Potential Dodging Of An Unfavorable Trade
No one is saying that the potential of being traded to the league’s worst team, the six-win Detroit Pistons, was the sole reason LaVine opted for a six-month recovery period that comes alongside right foot surgery. However, there’s something to be noted when head coach Billy Donovan twice over the past two weeks has stated that he’ll be reevaluated near or after the trade deadline and that his season being completely over was never a possibility until today’s breaking news. LaVine’s camp has been outspoken, saying that he’s open to a change of scenery and has publicly not seen eye-to-eye with Donovan several times. At one point, a team wishlist was leaked regarding the guard’s preferences moving forward. None of those teams were the Pistons.
This year will go down as his worst as a Chicago Bull, matching the abysmal totals from his first injury-riddled season with the team. In 2017, he only played in 24 games, averaging 16.7 points on 38.3% shooting from the field and 34.1% from three-point land while playing 27.3 minutes per contest. This year, he’ll finish with 25 games played, averaging 19.5 points on 45.2% shooting overall and 34.9% clip from deep range while on the floor for 34.9 minutes per game. Indeed, he’s not proving worthy of the over $40 million he’s due each of the following four seasons.
Subscribe to our newsletter to get the latest Chicago sports news delivered to your inbox every morning.
No Firesale For Chicago
If most teams were to lose their star guard for the season while sitting 23-26 or ninth in the Eastern Conference, they’d look to gain as many assets to retool or rebuild over the offseason. On the other hand, Chicago may see this as partially good news, seeing that their record has been better and offensive output has increased without LaVine on the floor. After stumbling to a 5-13 start with their two-time All-Star, they rattled off a 10-5 15-game stretch following his departure due to injury and reinserted themselves into the playoff picture. Coby White has surged as one of the premier young three-point threats in the league and is firmly in the conversation for the Most Improved Player award.
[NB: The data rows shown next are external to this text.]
(* ===== verification/ConsensusRuns.v ===== *)
(** * Runs of the consensus engine

    A scheduler that runs one message at a time to its end, which is one of the
    interleavings of [sys_step]; four validators with the stand-in cryptography;
    the witnesses of the contract; and the behaviours that depart from the
    documentation. *)

From S2P Require Import Prelude Bytes SeqTypes P2pTypes Committee Consensus ConsensusProps ToyCrypto ConsensusTheorems.

Section exec.
Context `{!Crypto} `{!CryptoLaws} `{!Profile} `{!Logging} {C : Type} `{!Lru C} (cfg : Config).
Context (ab : AddressBook).
Implicit Types (s : Sys (C := C)).

(** Run the first task until no task is left. *)
Fixpoint exec (fuel : nat) (env : Env) s : outcome (Sys (C := C)) :=
  match tasks s with
  | [] => Done s
  | t :: ts =>
    match fuel with
    | O => NoFuel
    | S fuel =>
      '(n, cmds, ts') ← task_step cfg env (node s) t;
      exec fuel env (mkSys n (driver s) (ts' ++ ts) (sent s ++ cmds) (signed s ++ task_signs t))
    end
  end.

Definition deliver (fuel : nat) (env : Env) (msg : ConsensusMessage) s : outcome (Sys (C := C)) :=
  exec fuel env (mkSys (node s) (driver s) (tasks s ++ [Message_check msg "peer"]) (sent s) (signed s)).

Fixpoint deliver_all (fuel : nat) (env : Env) (msgs : list ConsensusMessage) s : outcome (Sys (C := C)) :=
  match msgs with
  | [] => Done s
  | msg :: msgs => s ← deliver fuel env msg s; deliver_all fuel env msgs s
  end.

(** The tasks a message leads to. *)
Definition message_task (t : Task) : Prop :=
  match t with
  | Step_read _ _ | Step_elect _ _ _ | Proposer_parent _ | Proposer_drain _ _ | Proposer_prev _ _ _
  | Proposer_insert _ | Proposer_send _ | Proposer_vote _ => False
  | _ => True
  end.

Lemma message_task_step env n t n' cmds ts :
  message_task t → task_step cfg env n t = Done (n', cmds, ts) → Forall message_task ts.
Proof.
  assert (∀ {A} (o : outcome A) f, (o ≫= f) = Done (n', cmds, ts) → ∃ a : A, f a = Done (n', cmds, ts)) as Hbind.
  { intros A [a| |] f; simpl; [by eauto|done..]. }
  destruct t; try done; intros _ Hstep; unfold_section;
    repeat (case_match || (apply Hbind in Hstep as [? Hstep])); simplify_eq/=; by repeat constructor.
Qed.

Lemma exec_reach qc0 now fuel env s s' :
  registered cfg ab → env_keys env ≡ₚ elements (dom ab) → Forall message_task (tasks s) →
  sys_reach cfg ab qc0 now s → exec fuel env s = Done s' →
  sys_reach cfg ab qc0 now s' ∧ tasks s' = [].
Proof.
  intros Hreg Henv. revert s. induction fuel as [|fuel IH]; intros s Hmt Hs Hrun; simpl in Hrun;
    destruct (tasks s) as [|t ts] eqn:Hts; try done; try (apply done_inj in Hrun as <-; done).
  destruct (task_step cfg env (node s) t) as [[[n cmds] ts']| |] eqn:Hstep; try done. simpl in Hrun.
  apply Forall_cons in Hmt as [Ht Hmt]. apply IH in Hrun; [done| |].
  - apply Forall_app. split; [by eapply message_task_step|done].
  - eapply sys_reach_step; [exact Hs|]. apply (step_task cfg _ _ s env [] t ts n cmds ts'); try done.
    + by rewrite (inv_book cfg ab s) by (by eapply reach_inv).
    + destruct t; done.
Qed.

(** Delivering authentic messages one after the other reaches a reachable state. *)
Lemma deliver_all_reach qc0 now fuel env msgs s s' :
  registered cfg ab → env_keys env ≡ₚ elements (dom ab) → tasks s = [] →
  Forall (λ msg, match msg with
                 | VelocityVoteMsg v => vv_voter_address v ≠ my_address cfg
                 | _ => True
                 end) msgs →
  sys_reach cfg ab qc0 now s → deliver_all fuel env msgs s = Done s' → sys_reach cfg ab qc0 now s'.
Proof.
  intros Hreg Henv Hts Hmsgs. revert s Hts.
  induction Hmsgs as [|msg msgs Hmsg _ IH]; intros s Hts Hs Hrun; cbn [deliver_all] in Hrun.
  { by apply done_inj in Hrun as <-. }
  destruct (deliver fuel env msg s) as [s1| |] eqn:Hd; cbn [mbind outcome_bind] in Hrun; try done.
  unfold deliver in Hd. apply (exec_reach qc0 now) in Hd as [Hs1 Hts1]; [eauto|done..| |].
  - simpl. rewrite Hts. by repeat constructor.
  - eapply sys_reach_step; [exact Hs|]. apply step_deliver. destruct msg; try done.
    intros _ Heq. by destruct Hmsg.
Qed.
End exec.

(** ** Four validators *)
Module Net4.
#[export] Instance debug : Profile := true.
#[export] Instance quiet : Logging := λ _, false.

Definition b8 (i : N) : byte := byte_of_N i.
Definition address (i : N) : Address := replicate 20 (b8 i).
Definition pk (i : N) : bytes := replicate 1312 (b8 i).
Definition vrf (i : N) : bytes := replicate 32 (b8 i).

Definition identity (i : N) : PeerIdentityInfo := mkIdentity "peer" [] (Some (pk i)) (Some (vrf i)) 0.

Definition ab : AddressBook :=
  list_to_map ((λ i, (address i, identity i)) <$> [1; 2; 3; 4]).

Definition cfg (i : N) : Config :=
  mkConfig (address i) (mkValidatorKeys (mkKeyPair (pk i) (pk i)) (vrf i)) (mkParams 4 1200).

Definition env : Env := mkEnv 1000 5000 (elements (dom ab)).

Definition start : Sys (C := list bytes) := sys_new genesis_qc 0 ab.

Definition payload (i : N) : AppPayload := replicate 4 (b8 i).

(** The batch validator [i] proposes at time [t] for round [round]. *)
Definition empty_batch : PayloadBatch :=
  mkBatch (mkHeader 0 [] 0 [] [] [] [] []) [] genesis_qc 0.
Definition proposal (i t round : N) (payloads : list AppPayload) : PayloadBatch :=
  match build_batch (cfg i) t round genesis_qc payloads 0 (replicate 32 Byte.x00) with
  | Done b => b
  | _ => empty_batch
  end.

Definition vote (i round : N) (b : PayloadBatch) : VelocityVote :=
  match own_vote (cfg i) round (calculate_hash (pb_header b)) with
  | Done v => v
  | _ => mkVote 0 [] [] []
  end.

Definition run (msgs : list ConsensusMessage) : Sys (C := list bytes) :=
  match deliver_all (cfg 1) 20 env msgs start with
  | Done s => s
  | _ => start
  end.

Definition batch1 : PayloadBatch := proposal 2 5000 1 [payload 7].

(** Node 1 receives validator 2's proposal and the votes of validators 2 and 3. *)
Definition quorum_run : list ConsensusMessage :=
  [ IntentBatchProposal batch1; VelocityVoteMsg (vote 2 1 batch1); VelocityVoteMsg (vote 3 1 batch1) ].

Lemma cfg_registered : registered (cfg 1) ab.
Proof.
  split.
  - split; vm_compute; reflexivity.
  - exists (identity 1). split; vm_compute; reflexivity.
Qed.

Lemma run_reach msgs :
  Forall (λ msg, match msg with
                 | VelocityVoteMsg v => vv_voter_address v ≠ address 1
                 | _ => True
                 end) msgs →
  sys_reach (cfg 1) ab genesis_qc 0 (run msgs).
Proof.
  intros Hmsgs. unfold run. destruct (deliver_all (cfg 1) 20 env msgs start) as [s| |] eqn:Hrun;
    [|apply sys_reach_new..].
  apply (deliver_all_reach (cfg 1) ab genesis_qc 0 20 env msgs start s);
    [apply cfg_registered|reflexivity|reflexivity|exact Hmsgs|apply sys_reach_new|exact Hrun].
Qed.


(** The messages of a run other than this node's own votes. *)
Definition foreign (msgs : list ConsensusMessage) : Prop :=
  Forall (λ msg, match msg with
                 | VelocityVoteMsg v => vv_voter_address v ≠ address 1
                 | _ => True
                 end) msgs.

#[export] Instance foreign_dec msgs : Decision (foreign msgs).
Proof. apply Forall_dec. intros []; apply _. Defined.

Lemma quorum_reach : sys_reach (cfg 1) ab genesis_qc 0 (run quorum_run).
Proof. apply run_reach. apply (bool_decide_unpack (foreign quorum_run)). vm_compute. exact I. Qed.

(** The certificate node 1 sends in that run. *)
Definition quorum_qc : QuorumCertificate :=
  match last (sent (run quorum_run)) with
  | Some (BroadcastConsensusMessage (NewQuorumCertificate qc)) => qc
  | _ => genesis_qc
  end.

Lemma certificates_are_backed_witness :
  NoDup (qc_signatures quorum_qc).*1 ∧ (size ab * 2 / 3 + 1 ≤ length (qc_signatures quorum_qc))%nat ∧
  ∀ a sig, (a, sig) ∈ qc_signatures quorum_qc →
    a ∈ dom ab ∧ ∃ r, verify_vote_signature ab a r (qc_batch_hash quorum_qc) sig = true.
Proof.
  apply (certificates_are_backed (C := list bytes) (cfg 1) ab genesis_qc 0 (run quorum_run) quorum_qc);
    [apply cfg_registered|apply quorum_reach|].
  apply last_Some_elem_of. vm_compute. reflexivity.
Defined.

Lemma accepted_certificates_intersect_witness :
  ∃ common : gset Address, (size ab < 3 * size common)%nat ∧
    ∀ a, a ∈ common →
      (∃ sig, (a, sig) ∈ qc_signatures quorum_qc ∧
         verify_vote_signature ab a (qc_view_number quorum_qc) (qc_batch_hash quorum_qc) sig = true) ∧
      (∃ sig, (a, sig) ∈ qc_signatures quorum_qc ∧
         verify_vote_signature ab a (qc_view_number quorum_qc) (qc_batch_hash quorum_qc) sig = true).
Proof.
  apply (accepted_certificates_intersect ab quorum_qc quorum_qc).
  - apply map_size_non_empty_iff. vm_compute. discriminate.
  - vm_compute. reflexivity.
  - vm_compute. reflexivity.
Defined.


Lemma votes_are_checked_and_unique_witness :
  (∀ v, BroadcastConsensusMessage (VelocityVoteMsg v) ∈ sent (run quorum_run) →
     ∃ header, calculate_hash header = vv_batch_hash v ∧ verify_batch_signature ab header = true) ∧
  (∀ h, h ∉ processed_optimistic_batches (core_state (node (run quorum_run))) →
     (length (filter (λ x, x.2 = h) (signed (run quorum_run))) ≤ 1)%nat ∧
     NoDup (voters_of (core_state (node (run quorum_run))) h)).
Proof.
  apply (votes_are_checked_and_unique (cfg 1) ab genesis_qc 0 (run quorum_run));
    [apply cfg_registered|apply quorum_reach].
Defined.

(** The driver of a fresh node reads the state and decides to enter round 1. *)
Definition entering : Sys (C := list bytes) :=
  mkSys (node start) (Driver_write 1 0) [] [] [].

Lemma progress_is_monotone_witness :
  driver_ok (cfg 1) entering ∧
  qc_view_number (highest_seen_qc (core_state (node start))) ≤
    qc_view_number (highest_seen_qc (core_state (node entering))) ∧
  processed_optimistic_batches (core_state (node start)) ⊆
    processed_optimistic_batches (core_state (node entering)) ∧
  lex_le (position (node start)) (position (node entering)).
Proof.
  apply (progress_is_monotone (cfg 1) (λ _ _, False) (λ _ _, False) start entering).
  - split; [by left|done].
  - vm_compute. by split_and!.
  - apply (step_driver (cfg 1) _ _ start env true (node start) (Driver_write 1 0) []); [reflexivity|].
    vm_compute. reflexivity.
Defined.

Lemma committee_is_canonical_witness :
  determine_sub_committee 2 [address 3; address 1] 7 [] = determine_sub_committee 2 [address 1; address 3] 7 [] ∧
  NoDup (determine_sub_committee 2 [address 3; address 1] 7 []) ∧
  length (determine_sub_committee 2 [address 3; address 1] 7 []) = Nat.min 2 2 ∧
  (∀ a, a ∈ determine_sub_committee 2 [address 3; address 1] 7 [] → a ∈ [address 3; address 1]).
Proof.
  apply committee_is_canonical.
  - apply (bool_decide_unpack _). vm_compute. exact I.
  - apply Permutation_swap.
Defined.

Lemma proposal_is_well_formed_witness :
  ∃ n' b,
    task_step (cfg 1) env (node start) (Proposer_drain 1 genesis_qc) =
      Done (n', [], [Proposer_prev 1 genesis_qc []]) ∧
    mempool n' = [] ∧
    task_step (cfg 1) env n' (Proposer_prev 1 genesis_qc []) = Done (n', [], [Proposer_insert b]) ∧
    pb_payloads b = [] ∧ pb_round b = 1 ∧ pb_justify b = genesis_qc ∧
    h_payloads_root (pb_header b) = calculate_payloads_root (pb_payloads b) ∧
    verify_batch_signature ab (pb_header b) = true ∧ h_index (pb_header b) = 0 + 1 ∧
    h_prev_hash (pb_header b) = replicate 32 Byte.x00.
Proof.
  apply (proposal_is_well_formed (cfg 1) ab env (node start) genesis_qc 1 (identity 1)).
  - apply cfg_registered.
  - vm_compute. reflexivity.
  - exists (vrf 1). split; reflexivity.
  - vm_compute. reflexivity.
Defined.

Lemma round_certificate_is_accepted_witness :
  qc_is_valid ab
    (certificate (calculate_hash (pb_header batch1)) (to_pending batch1)
       [vote 2 1 batch1; vote 3 1 batch1; vote 4 1 batch1]) = true.
Proof.
  apply round_certificate_is_accepted.
  - apply (bool_decide_unpack _). vm_compute. exact I.
  - vm_compute. lia.
  - repeat constructor; vm_compute; reflexivity.
Defined.

(** Payloads are not checked against the header.  A proposal whose payloads
    are not the ones its signed header commits to is voted for and confirmed:
    here validator 2 commits to one payload and sends another, and node 1
    confirms the batch with the payloads it was sent. *)
Definition tampered : PayloadBatch :=
  mkBatch (pb_header batch1) [payload 9] (pb_justify batch1) (pb_round batch1).

Theorem payloads_are_not_checked :
  let s := run [IntentBatchProposal tampered; VelocityVoteMsg (vote 2 1 batch1);
                VelocityVoteMsg (vote 3 1 batch1)] in
  optimistically_confirmed_batches (core_state (node s)) = [tampered] ∧
  h_payloads_root (pb_header tampered) ≠ calculate_payloads_root (pb_payloads tampered).
Proof.
  split; [apply (bool_decide_unpack _); vm_compute; exact I|].
  apply (bool_decide_unpack _). vm_compute. exact I.
Qed.

(** Conflicting batches.  A node votes for every proposal whose header is
    signed, also for two of the same round, index and predecessor.  Here
    validator 2 proposes two batches for round 1; node 1 votes for both, and with
    the votes of two more validators that run the same code it confirms both. *)
Definition batch2 : PayloadBatch := proposal 2 5001 1 [payload 8].

Theorem conflicting_batches_are_confirmed :
  let s := run [IntentBatchProposal batch1; IntentBatchProposal batch2;
                VelocityVoteMsg (vote 2 1 batch1); VelocityVoteMsg (vote 3 1 batch1);
                VelocityVoteMsg (vote 2 1 batch2); VelocityVoteMsg (vote 3 1 batch2)] in
  optimistically_confirmed_batches (core_state (node s)) = [batch1; batch2] ∧
  calculate_hash (pb_header batch1) ≠ calculate_hash (pb_header batch2) ∧
  h_index (pb_header batch1) = h_index (pb_header batch2) ∧
  h_prev_hash (pb_header batch1) = h_prev_hash (pb_header batch2) ∧
  pb_round batch1 = pb_round batch2.
Proof.
  split_and!; try (vm_compute; reflexivity); apply (bool_decide_unpack _); vm_compute; exact I.
Qed.

(** A certificate that no other node accepts.  Votes are counted whatever
    round they carry, but a certificate is checked for one round.  Here
    validator 3 signs its vote for round 9; node 1 confirms the batch and
    broadcasts a certificate that every node with the same address book rejects,
    with a penalty of 50 for the sender. *)
Theorem mixed_round_certificate_is_rejected :
  let s := run [IntentBatchProposal batch1; VelocityVoteMsg (vote 2 1 batch1);
                VelocityVoteMsg (vote 3 9 batch1)] in
  optimistically_confirmed_batches (core_state (node s)) = [batch1] ∧
  ∃ qc, last (sent s) = Some (BroadcastConsensusMessage (NewQuorumCertificate qc)) ∧
    ∀ env' (n : Node (list bytes)) source, address_book n = ab →
      task_step (cfg 4) env' n (Qc_verify qc source) = Done (n, [ApplyPenalty source (-50)], []).
Proof.
  intros s. split; [apply (bool_decide_unpack _); vm_compute; exact I|].
  set (qc := match last (sent s) with
             | Some (BroadcastConsensusMessage (NewQuorumCertificate qc)) => qc
             | _ => genesis_qc
             end).
  exists qc. split; [vm_compute; reflexivity|]. intros env' n source Hn. unfold_section.
  assert (qc_is_valid ab qc = false) as Hq by (vm_compute; reflexivity). by rewrite Hn, Hq.
Qed.
End Net4.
Realistically, Chicago should be moving DeMar DeRozan’s expiring contract, shipping Andre Drummond to a contender for some return, and potentially moving Alex Caruso for substantial capital. Two first-round picks have been thrown their direction for Caruso by several teams each of the last two trade deadlines, coupled with the single first-round selection one could extract for DeRozan and a young player or second-round stock that Drummond could produce, the Bulls could refuel their depleted NBA Draft pockets.
Unfortunately, as Darnell Mayberry of The Athletic states below, Chicago has been known to be content with mediocrity in recent memory, and no major shakeup is expected. Their last hope for any movement at the trade deadline is that the LaVine news created an urgency for change regarding a team destined for its sixth occurrence in seven seasons falling short of playoff basketball.